The same risks apply to arthroscopic surgery as to open surgery. The axillary nerve is at risk in the axillary pouch. Be sure to grab separate bites of the capsule to shift it up to the labrum. One large enveloping suture could snare the axillary nerve.

If a knot is left adjacent to the articular surface, a patient may complain of clicking with shoulder range of motion. The long-term effect of this is unknown. Be sure to push the knots away from the articular surface when possible.

The most devastating complication is chondrolysis, which has been associated with thermal devices and intra-articular pain pumps.13,14 Avoid their use to minimize risk.

Familiarity with the instruments and how they work is imperative prior to using them in surgery. Preoperative planning and mental visualization of the procedure and on models or cadavers prior to the actual operation will lead to improved repairs and better results.

REFERENCES

1. Neer CS, Foster CR. Inferior capsular shift for involuntary inferior and multidirectional instability of the shoulder. A preliminary report. J Bone Joint Surg Am. 1980;62:897-908.

2. Duncan R, Savoie FH Arthroscopic inferior capsular shift for multidirectional instability of the shoulder: a preliminary report. Arthroscopy, 9; 1993:24-27.

3. Wichman MT, Snyder SJ. Arthroscopic capsular plication for multidirectional instability of the shoulder. Oper Tech Sports Med. 1997;5:238-243.

4. Treacy SH, Savoie FH. Arthroscopic treatment of multidirectional instability. J Shoulder Elbow Surg. 1999;8:345-350.

5. Gartsman GM, Roddy TS, Hammerman SM Arthroscopic treatment of multidirectional glenohumeral instability: 2 to 5 year follow-up. Arthroscopy, 17; 2001:236-243.

6. Lyons TR, Griffith PL, Savoie FH. Laser-assisted capsulorrhaphy for multidirectional instability of the shoulder. Arthroscopy. 2001;17:25-30.

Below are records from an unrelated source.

(** C3 as stated fails on the machine: an MSP lineage with capacity 0.5 and an
    infinite concentration, updated with [dt = 1], and the MSP lineage with the
    finite concentration -3e38, updated with [dt = 0], both end with a
    concentration that is NaN, and NaN is not at most the capacity. *)
Lemma UpdateAntibodyConcentration_nan_counterexample :
  let infinite := Binary32.object Class_MalariaAntibodyMSP Binary32.msp_infinite in
  let low := Binary32.object Class_MalariaAntibodyMSP Binary32.msp_low in
  let after_infinite :=
    members (IMalariaAntibody.UpdateAntibodyConcentration (Binary32.lit 1)
               Binary32.params infinite) in
  let after_low :=
    members (IMalariaAntibody.UpdateAntibodyConcentration (Binary32.lit 0)
               Binary32.params low) in
  class_of infinite <> Class_MalariaAntibodyCSP
  /\ MalariaAntibody.m_antibody_concentration after_infinite = S754_nan
  /\ MalariaAntibody.m_antibody_capacity after_infinite = Binary32.lit 0.5
  /\ SFleb (MalariaAntibody.m_antibody_concentration after_infinite)
       (MalariaAntibody.m_antibody_capacity after_infinite) = false
  /\ SF_is_finite (MalariaAntibody.m_antibody_concentration (members low)) = true
  /\ SF_is_finite (MalariaAntibody.m_antibody_capacity (members low)) = true
  /\ MalariaAntibody.m_antibody_concentration after_low = S754_nan
  /\ SFleb (MalariaAntibody.m_antibody_concentration after_low)
       (MalariaAntibody.m_antibody_capacity after_low) = false.
Proof.
  cbv zeta. split; [simpl; discriminate|].
  repeat split; vm_compute; reflexivity.
Qed.


Lemma Minor_UpdateAntibodyCapacity_law_witness :
  let at_0_4f := Binary32.minor_at_0_4f in
  let low := Binary32.minor_low in
  (Binary32.is_float (MalariaAntibody.m_antibody_capacity at_0_4f) = true
   /\ @d_gt ieee B_CELL_PROLIFERATION_THRESHOLD
        (@f2d ieee (MalariaAntibody.m_antibody_capacity at_0_4f)) = false
   /\ Binary32.between 0.5979 0.5981
        (MalariaAntibody.m_antibody_capacity
           (members (IMalariaAntibody.UpdateAntibodyCapacity (Binary32.lit 1)
                       Binary32.params (Binary32.lit 1)
                       {| class_of := Class_MalariaAntibodyPfEMP1Minor;
                          members := at_0_4f |})))
      = true)
  /\ (Binary32.is_float (MalariaAntibody.m_antibody_capacity low) = true
      /\ @d_gt ieee B_CELL_PROLIFERATION_THRESHOLD
           (@f2d ieee (MalariaAntibody.m_antibody_capacity low)) = true
      /\ Binary32.between 0.2076 0.2077
           (MalariaAntibody.m_antibody_capacity
              (members (IMalariaAntibody.UpdateAntibodyCapacity (Binary32.lit 1)
                          Binary32.params (Binary32.lit 1)
                          {| class_of := Class_MalariaAntibodyPfEMP1Minor;
                             members := low |})))
         = true).
Proof.
  cbv zeta.
  assert (V1 : Binary32.is_float
                 (MalariaAntibody.m_antibody_capacity Binary32.minor_at_0_4f) = true)
    by (vm_compute; reflexivity).
  assert (V2 : Binary32.is_float
                 (MalariaAntibody.m_antibody_capacity Binary32.minor_low) = true)
    by (vm_compute; reflexivity).
  split.
  - split; [exact V1|]. split; [vm_compute; reflexivity|].
    rewrite (proj1 (@Minor_UpdateAntibodyCapacity_law (Binary32.lit 1) (Binary32.lit 1)
                      Binary32.params Binary32.minor_at_0_4f V1)).
    vm_compute. reflexivity.
  - split; [exact V2|]. split; [vm_compute; reflexivity|].
    rewrite (proj1 (@Minor_UpdateAntibodyCapacity_law (Binary32.lit 1) (Binary32.lit 1)
                      Binary32.params Binary32.minor_low V2)).
    vm_compute. reflexivity.
Defined.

7. McIntyre LF, Caspari RB, Savoie FH The arthroscopic treatment of multidirectional shoulder instability: two-year results of a multiple suture technique. Arthroscopy, 13; 1997:418-425.

8. Hewitt M, Getelman MH, Snyder SJ Arthroscopic management of multidirectional instability: pancapsular plication. Orthop Clin North Am, 34; 2003:549-557.

9. Tauro JC, Carter FM. Arthroscopic capsular advancement for anterior anterior-inferior shoulder instability. A preliminary report. Arthroscopy. 1994;10:513-517.

10. Soeding PA, Sha S, Royse CE, et al. A randomized trial of ultrasound-guided brachial plexus anesthesia in upper limb surgery. Anaesth Intens Care. 2005;33:719-725.

11. Reuben SS. Interscalene block superior to general anesthesia. Anesthesiology. 2006;104:207.

12. Kibler WB. Rehabilitation of the shoulder. In: Kibler WB, Herring SA, Press JM, editors. Functional Rehabilitation of Sports and Musculoskeletal Injuries. Gaithersburg, Md: Aspen Publishers; 1998:149-170.

13. Levine WN, Clark AN, D’Allessandro DF, Yamaguchi K Chondrolysis following arthroscopic thermal capsulorraphy to treat shoulder instability: A report of two cases. J Bone Joint Surg Am, 87; 2005:616-621.

14. Petty DH, Jazwari LM, Estrada LS, Andrews JR Glenohumeral chondrolysis after shoulder arthroscopy: case reports and review of the literature. Am J Sports Med, 32; 2004:509-515.